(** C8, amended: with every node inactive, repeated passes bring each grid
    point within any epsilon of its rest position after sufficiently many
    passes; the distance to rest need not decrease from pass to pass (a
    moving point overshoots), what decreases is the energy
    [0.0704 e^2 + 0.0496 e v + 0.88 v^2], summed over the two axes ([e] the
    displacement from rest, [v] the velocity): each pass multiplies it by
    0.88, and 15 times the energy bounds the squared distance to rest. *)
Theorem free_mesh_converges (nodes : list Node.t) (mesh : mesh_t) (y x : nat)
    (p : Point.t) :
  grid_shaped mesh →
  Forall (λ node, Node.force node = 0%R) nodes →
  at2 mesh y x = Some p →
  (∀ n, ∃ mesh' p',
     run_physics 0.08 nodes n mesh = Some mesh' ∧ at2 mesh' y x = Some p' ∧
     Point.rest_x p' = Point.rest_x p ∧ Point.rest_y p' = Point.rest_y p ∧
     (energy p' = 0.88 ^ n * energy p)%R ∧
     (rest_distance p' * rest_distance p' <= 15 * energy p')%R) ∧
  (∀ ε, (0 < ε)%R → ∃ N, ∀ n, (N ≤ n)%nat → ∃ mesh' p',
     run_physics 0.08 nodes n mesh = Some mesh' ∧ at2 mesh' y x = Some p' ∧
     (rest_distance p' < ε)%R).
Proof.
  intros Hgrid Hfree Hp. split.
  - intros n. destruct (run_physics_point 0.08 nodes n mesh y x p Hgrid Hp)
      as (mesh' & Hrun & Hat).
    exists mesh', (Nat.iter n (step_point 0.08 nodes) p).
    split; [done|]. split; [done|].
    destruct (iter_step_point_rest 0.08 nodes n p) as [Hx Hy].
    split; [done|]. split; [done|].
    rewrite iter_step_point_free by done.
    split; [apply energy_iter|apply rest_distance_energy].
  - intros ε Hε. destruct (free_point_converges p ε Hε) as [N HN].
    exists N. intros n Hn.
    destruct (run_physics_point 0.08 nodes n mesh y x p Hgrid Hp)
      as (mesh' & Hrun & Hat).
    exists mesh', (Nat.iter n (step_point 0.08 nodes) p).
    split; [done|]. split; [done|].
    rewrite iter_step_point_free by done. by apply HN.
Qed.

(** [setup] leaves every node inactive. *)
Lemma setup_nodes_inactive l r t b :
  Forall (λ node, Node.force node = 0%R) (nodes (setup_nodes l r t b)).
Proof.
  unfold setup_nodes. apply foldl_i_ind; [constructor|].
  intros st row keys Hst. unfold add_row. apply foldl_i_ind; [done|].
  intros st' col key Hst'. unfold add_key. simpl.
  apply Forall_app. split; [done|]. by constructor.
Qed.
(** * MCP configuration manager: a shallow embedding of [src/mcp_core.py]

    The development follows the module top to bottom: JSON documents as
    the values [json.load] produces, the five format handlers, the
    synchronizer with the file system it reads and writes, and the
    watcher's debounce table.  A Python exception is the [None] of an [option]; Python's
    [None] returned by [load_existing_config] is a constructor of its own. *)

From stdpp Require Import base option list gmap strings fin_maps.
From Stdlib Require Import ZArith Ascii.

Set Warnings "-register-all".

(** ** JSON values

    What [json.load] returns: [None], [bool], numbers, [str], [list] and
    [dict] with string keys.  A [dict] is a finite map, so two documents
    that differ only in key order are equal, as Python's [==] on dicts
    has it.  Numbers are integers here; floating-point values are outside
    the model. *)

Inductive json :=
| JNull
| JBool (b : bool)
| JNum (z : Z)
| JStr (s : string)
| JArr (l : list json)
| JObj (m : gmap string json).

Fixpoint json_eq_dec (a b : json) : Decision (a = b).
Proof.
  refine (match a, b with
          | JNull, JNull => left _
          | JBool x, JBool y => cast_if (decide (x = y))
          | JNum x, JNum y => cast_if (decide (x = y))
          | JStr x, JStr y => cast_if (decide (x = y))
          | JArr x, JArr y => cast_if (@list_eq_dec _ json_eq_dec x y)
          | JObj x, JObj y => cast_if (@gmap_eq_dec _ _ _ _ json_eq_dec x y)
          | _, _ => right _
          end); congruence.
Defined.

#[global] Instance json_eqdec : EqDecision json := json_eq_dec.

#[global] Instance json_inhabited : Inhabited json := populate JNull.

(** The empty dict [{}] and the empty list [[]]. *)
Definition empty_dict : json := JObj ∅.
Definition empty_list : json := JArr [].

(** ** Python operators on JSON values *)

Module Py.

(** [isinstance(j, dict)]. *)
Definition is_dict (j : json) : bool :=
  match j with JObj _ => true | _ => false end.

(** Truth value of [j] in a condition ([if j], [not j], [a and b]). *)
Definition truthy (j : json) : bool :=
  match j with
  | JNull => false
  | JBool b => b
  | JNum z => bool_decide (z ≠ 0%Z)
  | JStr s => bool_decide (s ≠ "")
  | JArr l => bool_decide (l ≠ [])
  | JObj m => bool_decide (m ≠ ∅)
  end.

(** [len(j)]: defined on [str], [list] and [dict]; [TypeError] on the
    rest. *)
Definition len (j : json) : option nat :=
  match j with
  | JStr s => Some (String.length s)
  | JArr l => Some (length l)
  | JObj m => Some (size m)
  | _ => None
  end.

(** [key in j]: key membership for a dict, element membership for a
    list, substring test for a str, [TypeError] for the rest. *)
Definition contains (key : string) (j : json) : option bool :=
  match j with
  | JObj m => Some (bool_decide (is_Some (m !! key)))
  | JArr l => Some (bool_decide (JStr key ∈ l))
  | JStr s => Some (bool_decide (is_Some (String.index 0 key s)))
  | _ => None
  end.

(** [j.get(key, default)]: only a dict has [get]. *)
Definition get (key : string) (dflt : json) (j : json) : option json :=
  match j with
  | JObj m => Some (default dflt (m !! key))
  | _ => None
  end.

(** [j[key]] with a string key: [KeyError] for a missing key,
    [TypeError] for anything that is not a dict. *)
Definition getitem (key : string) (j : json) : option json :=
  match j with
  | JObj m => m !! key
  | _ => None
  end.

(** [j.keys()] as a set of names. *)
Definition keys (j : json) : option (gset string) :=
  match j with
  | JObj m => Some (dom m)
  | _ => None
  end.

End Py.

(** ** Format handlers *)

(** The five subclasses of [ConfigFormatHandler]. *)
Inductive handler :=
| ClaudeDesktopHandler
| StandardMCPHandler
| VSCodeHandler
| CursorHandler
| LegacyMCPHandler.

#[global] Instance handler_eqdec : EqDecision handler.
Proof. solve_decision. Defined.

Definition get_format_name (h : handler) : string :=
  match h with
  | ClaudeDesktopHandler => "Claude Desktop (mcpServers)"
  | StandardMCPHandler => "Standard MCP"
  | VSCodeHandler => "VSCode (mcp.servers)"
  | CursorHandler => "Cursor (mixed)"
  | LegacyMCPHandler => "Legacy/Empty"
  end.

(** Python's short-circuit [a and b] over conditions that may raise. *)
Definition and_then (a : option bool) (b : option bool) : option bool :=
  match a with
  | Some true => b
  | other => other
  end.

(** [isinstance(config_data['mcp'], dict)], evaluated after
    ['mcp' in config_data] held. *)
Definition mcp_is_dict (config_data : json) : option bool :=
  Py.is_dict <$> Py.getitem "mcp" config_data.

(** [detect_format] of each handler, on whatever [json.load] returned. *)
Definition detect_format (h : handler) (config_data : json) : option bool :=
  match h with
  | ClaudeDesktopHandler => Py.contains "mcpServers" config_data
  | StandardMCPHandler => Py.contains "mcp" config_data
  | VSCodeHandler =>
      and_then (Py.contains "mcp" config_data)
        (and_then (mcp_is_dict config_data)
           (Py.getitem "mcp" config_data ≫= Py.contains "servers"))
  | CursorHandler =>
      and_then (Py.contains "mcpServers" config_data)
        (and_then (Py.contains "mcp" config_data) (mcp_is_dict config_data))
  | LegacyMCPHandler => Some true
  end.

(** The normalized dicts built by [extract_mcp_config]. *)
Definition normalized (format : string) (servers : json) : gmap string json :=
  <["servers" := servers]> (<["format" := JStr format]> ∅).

...

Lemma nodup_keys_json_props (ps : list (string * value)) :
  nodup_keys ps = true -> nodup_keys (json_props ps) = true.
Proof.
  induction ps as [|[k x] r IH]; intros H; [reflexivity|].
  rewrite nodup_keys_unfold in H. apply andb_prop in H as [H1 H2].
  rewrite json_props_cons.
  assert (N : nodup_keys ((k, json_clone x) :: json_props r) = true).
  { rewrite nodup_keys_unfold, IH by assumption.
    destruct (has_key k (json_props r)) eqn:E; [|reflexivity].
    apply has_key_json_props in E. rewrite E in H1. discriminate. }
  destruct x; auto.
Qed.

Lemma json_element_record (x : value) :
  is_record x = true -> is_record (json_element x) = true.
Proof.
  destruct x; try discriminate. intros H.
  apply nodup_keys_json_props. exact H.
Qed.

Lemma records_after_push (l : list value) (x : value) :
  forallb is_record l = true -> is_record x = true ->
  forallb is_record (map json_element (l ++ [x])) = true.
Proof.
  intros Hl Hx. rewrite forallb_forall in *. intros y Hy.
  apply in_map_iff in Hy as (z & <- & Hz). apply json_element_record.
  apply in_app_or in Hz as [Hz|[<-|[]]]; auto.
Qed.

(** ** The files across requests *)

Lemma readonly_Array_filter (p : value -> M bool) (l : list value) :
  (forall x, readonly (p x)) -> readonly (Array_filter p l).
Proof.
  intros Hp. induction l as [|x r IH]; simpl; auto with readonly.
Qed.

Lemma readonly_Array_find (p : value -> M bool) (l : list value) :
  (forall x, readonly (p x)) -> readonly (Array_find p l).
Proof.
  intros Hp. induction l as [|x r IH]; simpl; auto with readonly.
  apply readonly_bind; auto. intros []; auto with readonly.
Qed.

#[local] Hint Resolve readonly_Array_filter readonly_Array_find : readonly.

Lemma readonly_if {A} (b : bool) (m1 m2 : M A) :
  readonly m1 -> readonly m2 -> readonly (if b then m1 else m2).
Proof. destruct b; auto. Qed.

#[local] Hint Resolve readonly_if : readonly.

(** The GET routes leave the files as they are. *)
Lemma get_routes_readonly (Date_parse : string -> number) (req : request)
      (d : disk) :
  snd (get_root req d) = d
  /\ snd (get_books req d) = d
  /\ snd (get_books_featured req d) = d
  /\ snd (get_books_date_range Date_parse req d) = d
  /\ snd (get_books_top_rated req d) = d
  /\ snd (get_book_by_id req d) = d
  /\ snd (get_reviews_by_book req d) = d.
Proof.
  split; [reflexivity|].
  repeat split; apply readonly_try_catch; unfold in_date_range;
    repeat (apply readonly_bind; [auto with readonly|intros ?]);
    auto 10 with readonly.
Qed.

**What you are asked to do:** Which lines above run from the one containing "Forall (λ node, Node.force node = 0%R) nodes" to the one containing "Point.rest_x p' = Point.rest_x"? Give them again exactly, both ends included.

**Response area:**
  Forall (λ node, Node.force node = 0%R) nodes →
  at2 mesh y x = Some p →
  (∀ n, ∃ mesh' p',
     run_physics 0.08 nodes n mesh = Some mesh' ∧ at2 mesh' y x = Some p' ∧
     Point.rest_x p' = Point.rest_x p ∧ Point.rest_y p' = Point.rest_y p ∧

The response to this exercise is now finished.